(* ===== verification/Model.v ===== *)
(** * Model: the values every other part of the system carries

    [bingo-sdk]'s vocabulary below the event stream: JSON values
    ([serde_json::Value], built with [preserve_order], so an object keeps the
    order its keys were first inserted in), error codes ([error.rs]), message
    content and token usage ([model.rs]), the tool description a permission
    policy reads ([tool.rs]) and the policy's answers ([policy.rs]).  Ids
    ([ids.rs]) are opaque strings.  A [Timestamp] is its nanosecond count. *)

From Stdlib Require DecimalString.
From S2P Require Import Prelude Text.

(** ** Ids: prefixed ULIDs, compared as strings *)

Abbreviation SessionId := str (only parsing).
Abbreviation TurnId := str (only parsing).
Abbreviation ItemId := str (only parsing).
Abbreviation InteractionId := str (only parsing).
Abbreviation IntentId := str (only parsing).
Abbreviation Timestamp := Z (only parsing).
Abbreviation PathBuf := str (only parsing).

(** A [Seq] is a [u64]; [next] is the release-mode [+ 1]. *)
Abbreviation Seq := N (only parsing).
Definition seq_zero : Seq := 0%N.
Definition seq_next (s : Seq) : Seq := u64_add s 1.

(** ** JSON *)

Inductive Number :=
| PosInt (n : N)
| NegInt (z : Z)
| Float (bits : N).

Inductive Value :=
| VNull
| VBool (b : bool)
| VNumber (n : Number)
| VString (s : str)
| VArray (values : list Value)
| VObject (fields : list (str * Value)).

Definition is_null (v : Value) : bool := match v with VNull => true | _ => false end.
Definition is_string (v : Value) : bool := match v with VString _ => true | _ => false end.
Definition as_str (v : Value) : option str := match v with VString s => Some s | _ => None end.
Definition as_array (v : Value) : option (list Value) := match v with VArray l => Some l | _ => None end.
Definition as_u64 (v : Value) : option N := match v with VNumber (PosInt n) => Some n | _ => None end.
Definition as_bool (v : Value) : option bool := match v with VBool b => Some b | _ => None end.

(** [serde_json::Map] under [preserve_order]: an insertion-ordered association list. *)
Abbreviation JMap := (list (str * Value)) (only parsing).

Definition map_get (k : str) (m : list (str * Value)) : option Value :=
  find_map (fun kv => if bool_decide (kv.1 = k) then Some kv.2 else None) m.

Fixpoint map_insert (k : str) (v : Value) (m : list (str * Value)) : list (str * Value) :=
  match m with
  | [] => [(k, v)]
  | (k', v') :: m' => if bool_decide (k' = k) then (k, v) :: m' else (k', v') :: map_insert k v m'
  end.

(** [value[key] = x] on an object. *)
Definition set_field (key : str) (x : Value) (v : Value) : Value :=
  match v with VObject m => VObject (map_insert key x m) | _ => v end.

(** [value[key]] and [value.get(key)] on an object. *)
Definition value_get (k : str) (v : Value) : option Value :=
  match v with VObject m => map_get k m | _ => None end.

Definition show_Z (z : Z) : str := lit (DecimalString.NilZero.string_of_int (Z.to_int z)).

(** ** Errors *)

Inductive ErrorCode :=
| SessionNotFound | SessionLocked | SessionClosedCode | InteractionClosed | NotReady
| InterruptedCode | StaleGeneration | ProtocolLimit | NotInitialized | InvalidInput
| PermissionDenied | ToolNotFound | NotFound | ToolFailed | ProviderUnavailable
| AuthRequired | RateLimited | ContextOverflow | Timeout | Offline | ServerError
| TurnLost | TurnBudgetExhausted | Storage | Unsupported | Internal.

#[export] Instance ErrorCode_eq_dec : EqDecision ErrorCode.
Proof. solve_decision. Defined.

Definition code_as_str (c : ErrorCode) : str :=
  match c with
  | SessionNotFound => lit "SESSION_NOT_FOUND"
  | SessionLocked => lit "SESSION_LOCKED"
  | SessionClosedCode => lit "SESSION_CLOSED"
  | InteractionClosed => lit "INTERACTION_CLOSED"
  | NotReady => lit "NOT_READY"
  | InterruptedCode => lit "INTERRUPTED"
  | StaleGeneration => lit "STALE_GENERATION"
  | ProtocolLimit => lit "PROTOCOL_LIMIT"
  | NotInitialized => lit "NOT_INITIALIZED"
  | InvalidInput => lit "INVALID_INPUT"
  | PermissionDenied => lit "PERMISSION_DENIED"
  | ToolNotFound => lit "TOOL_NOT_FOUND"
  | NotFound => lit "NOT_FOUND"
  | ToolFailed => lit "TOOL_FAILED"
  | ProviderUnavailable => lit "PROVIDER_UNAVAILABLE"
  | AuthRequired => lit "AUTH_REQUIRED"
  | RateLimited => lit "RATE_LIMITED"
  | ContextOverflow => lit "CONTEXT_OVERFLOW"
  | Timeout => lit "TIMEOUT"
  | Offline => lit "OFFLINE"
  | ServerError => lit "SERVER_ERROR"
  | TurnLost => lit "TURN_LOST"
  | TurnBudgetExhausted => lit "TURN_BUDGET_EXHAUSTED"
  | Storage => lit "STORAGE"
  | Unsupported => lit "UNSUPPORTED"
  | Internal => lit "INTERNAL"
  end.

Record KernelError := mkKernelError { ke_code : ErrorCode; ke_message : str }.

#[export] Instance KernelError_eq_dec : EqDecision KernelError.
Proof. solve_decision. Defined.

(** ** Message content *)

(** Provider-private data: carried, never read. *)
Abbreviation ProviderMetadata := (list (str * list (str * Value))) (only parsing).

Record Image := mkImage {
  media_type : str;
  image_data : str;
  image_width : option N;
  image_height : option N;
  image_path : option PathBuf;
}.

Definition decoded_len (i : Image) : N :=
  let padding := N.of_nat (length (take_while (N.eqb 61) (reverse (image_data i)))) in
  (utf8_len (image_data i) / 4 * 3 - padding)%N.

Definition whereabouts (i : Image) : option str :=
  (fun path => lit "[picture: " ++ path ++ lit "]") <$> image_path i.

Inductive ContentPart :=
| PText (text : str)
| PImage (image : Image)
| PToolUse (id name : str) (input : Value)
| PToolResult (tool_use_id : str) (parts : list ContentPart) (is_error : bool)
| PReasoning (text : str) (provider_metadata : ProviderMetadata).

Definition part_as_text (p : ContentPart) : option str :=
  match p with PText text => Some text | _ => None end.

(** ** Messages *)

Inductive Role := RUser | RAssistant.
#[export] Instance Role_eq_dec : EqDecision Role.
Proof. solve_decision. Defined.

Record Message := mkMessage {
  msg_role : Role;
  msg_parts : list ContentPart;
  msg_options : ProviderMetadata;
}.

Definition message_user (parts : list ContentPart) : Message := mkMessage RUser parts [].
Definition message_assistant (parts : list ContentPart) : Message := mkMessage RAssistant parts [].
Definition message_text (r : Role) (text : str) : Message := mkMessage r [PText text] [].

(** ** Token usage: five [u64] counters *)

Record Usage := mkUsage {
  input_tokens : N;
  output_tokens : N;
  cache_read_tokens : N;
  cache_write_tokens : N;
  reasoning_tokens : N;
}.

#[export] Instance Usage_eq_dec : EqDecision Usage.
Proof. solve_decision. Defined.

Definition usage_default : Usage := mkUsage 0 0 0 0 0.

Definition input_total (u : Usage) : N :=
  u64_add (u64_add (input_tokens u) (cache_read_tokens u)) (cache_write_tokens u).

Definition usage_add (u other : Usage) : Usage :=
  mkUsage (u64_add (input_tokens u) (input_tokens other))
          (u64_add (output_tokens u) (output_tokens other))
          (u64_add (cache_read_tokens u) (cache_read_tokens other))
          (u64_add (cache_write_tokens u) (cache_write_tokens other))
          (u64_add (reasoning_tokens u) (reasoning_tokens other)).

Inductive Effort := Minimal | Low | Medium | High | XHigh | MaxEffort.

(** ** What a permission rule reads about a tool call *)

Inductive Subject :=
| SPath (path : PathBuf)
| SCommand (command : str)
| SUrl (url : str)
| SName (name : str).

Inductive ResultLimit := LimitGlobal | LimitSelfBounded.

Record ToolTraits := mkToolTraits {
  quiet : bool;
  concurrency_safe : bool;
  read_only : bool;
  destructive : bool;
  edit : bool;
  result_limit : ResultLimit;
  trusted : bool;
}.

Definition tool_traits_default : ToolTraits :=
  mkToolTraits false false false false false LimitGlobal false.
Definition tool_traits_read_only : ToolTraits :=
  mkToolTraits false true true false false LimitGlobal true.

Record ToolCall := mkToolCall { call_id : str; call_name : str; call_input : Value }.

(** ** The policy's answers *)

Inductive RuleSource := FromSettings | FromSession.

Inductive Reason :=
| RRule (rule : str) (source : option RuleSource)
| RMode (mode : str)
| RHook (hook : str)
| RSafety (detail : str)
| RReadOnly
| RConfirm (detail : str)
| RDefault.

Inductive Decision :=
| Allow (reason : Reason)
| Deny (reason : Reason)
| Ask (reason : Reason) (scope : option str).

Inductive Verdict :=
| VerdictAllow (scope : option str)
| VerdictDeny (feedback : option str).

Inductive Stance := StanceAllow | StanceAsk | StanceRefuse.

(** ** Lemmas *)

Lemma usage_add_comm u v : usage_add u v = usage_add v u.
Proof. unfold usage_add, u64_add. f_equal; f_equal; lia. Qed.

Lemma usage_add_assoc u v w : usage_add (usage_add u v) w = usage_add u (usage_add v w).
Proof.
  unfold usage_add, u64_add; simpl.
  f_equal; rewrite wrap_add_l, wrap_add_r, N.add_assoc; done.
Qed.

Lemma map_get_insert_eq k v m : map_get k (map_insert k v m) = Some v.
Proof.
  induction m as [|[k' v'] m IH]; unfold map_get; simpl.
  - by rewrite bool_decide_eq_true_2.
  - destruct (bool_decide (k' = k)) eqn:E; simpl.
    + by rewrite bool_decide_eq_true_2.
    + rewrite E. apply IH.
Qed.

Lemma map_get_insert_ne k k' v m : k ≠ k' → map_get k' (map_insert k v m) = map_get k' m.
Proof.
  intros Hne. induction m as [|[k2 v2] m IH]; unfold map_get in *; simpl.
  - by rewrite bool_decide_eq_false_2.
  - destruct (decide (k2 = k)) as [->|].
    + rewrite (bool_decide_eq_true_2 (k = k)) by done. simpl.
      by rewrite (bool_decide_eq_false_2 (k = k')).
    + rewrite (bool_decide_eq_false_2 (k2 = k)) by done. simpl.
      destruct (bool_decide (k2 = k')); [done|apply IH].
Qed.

• • • •

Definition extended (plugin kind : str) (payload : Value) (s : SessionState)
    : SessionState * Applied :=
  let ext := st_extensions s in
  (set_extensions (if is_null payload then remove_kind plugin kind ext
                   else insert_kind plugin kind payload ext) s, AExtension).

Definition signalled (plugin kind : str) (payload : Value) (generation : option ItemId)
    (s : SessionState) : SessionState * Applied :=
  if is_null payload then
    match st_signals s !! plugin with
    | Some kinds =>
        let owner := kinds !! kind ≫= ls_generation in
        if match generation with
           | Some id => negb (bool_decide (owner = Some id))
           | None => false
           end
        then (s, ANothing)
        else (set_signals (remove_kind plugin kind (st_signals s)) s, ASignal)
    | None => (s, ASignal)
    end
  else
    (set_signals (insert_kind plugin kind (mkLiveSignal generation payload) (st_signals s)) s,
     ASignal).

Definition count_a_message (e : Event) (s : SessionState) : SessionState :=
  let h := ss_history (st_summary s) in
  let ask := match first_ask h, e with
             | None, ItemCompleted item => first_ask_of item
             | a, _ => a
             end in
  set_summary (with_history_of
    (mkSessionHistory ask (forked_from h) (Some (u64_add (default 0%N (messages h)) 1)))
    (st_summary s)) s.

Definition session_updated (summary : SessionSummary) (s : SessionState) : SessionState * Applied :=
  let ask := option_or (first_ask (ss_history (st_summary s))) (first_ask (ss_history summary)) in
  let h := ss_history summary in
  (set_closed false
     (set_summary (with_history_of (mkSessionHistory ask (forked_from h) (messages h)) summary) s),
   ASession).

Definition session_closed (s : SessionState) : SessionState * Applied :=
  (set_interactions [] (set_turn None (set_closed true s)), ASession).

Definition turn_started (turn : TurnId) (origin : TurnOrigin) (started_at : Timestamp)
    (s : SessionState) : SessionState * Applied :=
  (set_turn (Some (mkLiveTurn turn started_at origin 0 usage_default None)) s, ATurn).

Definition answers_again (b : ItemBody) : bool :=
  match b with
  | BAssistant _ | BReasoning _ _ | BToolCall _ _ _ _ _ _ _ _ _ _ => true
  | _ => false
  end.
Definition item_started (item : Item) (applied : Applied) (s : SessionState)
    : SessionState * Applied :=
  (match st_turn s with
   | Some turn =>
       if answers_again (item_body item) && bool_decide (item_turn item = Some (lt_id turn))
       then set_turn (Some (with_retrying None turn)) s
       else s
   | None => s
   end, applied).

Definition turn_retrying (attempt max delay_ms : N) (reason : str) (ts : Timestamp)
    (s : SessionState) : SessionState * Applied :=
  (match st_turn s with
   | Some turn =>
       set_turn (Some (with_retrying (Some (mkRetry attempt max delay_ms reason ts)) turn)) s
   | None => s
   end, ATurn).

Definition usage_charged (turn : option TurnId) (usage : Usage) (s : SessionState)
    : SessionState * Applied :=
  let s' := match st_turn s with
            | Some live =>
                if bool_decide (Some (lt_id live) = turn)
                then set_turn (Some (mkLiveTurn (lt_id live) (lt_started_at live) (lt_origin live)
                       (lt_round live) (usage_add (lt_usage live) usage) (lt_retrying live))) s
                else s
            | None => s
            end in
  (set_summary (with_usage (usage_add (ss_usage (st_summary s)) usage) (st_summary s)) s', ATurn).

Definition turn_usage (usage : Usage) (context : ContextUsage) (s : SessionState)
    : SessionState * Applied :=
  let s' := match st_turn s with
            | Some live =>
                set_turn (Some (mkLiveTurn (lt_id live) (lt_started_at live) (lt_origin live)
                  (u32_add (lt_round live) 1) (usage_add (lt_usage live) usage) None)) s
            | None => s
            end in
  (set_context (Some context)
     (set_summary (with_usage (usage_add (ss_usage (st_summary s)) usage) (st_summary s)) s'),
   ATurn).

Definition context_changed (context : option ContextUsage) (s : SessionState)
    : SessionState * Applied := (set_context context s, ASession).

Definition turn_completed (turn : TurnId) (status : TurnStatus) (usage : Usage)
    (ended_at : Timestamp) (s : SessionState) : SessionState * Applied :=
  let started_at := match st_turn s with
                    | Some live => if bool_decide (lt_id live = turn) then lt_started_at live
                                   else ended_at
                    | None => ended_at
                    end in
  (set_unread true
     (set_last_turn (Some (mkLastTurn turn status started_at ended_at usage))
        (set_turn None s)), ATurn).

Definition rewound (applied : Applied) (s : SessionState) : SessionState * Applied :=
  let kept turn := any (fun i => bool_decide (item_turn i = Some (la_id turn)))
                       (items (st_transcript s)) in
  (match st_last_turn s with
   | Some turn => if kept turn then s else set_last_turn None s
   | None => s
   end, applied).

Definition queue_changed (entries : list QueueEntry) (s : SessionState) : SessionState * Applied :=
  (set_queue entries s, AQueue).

• • • •

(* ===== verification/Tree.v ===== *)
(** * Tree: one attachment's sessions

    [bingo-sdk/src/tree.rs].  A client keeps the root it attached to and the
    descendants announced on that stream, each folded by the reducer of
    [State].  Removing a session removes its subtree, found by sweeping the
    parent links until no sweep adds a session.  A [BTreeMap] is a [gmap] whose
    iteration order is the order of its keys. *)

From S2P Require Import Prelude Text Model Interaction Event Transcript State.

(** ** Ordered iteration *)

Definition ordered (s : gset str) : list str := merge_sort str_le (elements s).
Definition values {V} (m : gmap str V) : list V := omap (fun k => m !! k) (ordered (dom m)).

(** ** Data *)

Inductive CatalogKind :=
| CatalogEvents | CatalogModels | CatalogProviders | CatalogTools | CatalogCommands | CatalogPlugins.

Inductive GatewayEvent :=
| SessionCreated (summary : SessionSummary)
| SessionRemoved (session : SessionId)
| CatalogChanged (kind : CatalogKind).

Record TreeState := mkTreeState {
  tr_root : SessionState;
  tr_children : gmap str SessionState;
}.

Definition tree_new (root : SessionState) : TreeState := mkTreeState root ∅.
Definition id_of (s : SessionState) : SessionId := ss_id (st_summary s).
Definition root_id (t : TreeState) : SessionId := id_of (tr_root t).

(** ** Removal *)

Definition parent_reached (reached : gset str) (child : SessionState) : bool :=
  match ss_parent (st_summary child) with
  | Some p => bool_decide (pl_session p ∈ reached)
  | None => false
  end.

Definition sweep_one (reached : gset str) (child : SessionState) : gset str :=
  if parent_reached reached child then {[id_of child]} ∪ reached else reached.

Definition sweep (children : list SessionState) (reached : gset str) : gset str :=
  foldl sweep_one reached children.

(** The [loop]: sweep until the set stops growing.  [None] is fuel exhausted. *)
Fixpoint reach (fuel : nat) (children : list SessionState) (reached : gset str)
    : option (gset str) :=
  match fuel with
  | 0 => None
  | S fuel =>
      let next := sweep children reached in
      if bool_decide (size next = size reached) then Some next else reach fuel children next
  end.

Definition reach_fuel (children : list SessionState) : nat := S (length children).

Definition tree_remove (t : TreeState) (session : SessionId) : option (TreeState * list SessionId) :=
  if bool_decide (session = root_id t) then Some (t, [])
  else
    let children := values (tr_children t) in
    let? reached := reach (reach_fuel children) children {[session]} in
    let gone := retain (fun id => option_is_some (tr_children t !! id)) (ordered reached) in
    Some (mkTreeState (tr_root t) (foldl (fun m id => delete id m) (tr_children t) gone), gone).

• • • •

Exercise directions: Could you write out, exactly as they stand, only the lines above that begin at the line with "(kind : CatalogKind)." and stop after the line with "Definition sweep (children"?

Reply:
| CatalogChanged (kind : CatalogKind).

Record TreeState := mkTreeState {
  tr_root : SessionState;
  tr_children : gmap str SessionState;
}.

Definition tree_new (root : SessionState) : TreeState := mkTreeState root ∅.
Definition id_of (s : SessionState) : SessionId := ss_id (st_summary s).
Definition root_id (t : TreeState) : SessionId := id_of (tr_root t).

(** ** Removal *)

Definition parent_reached (reached : gset str) (child : SessionState) : bool :=
  match ss_parent (st_summary child) with
  | Some p => bool_decide (pl_session p ∈ reached)
  | None => false
  end.

Definition sweep_one (reached : gset str) (child : SessionState) : gset str :=
  if parent_reached reached child then {[id_of child]} ∪ reached else reached.

Definition sweep (children : list SessionState) (reached : gset str) : gset str :=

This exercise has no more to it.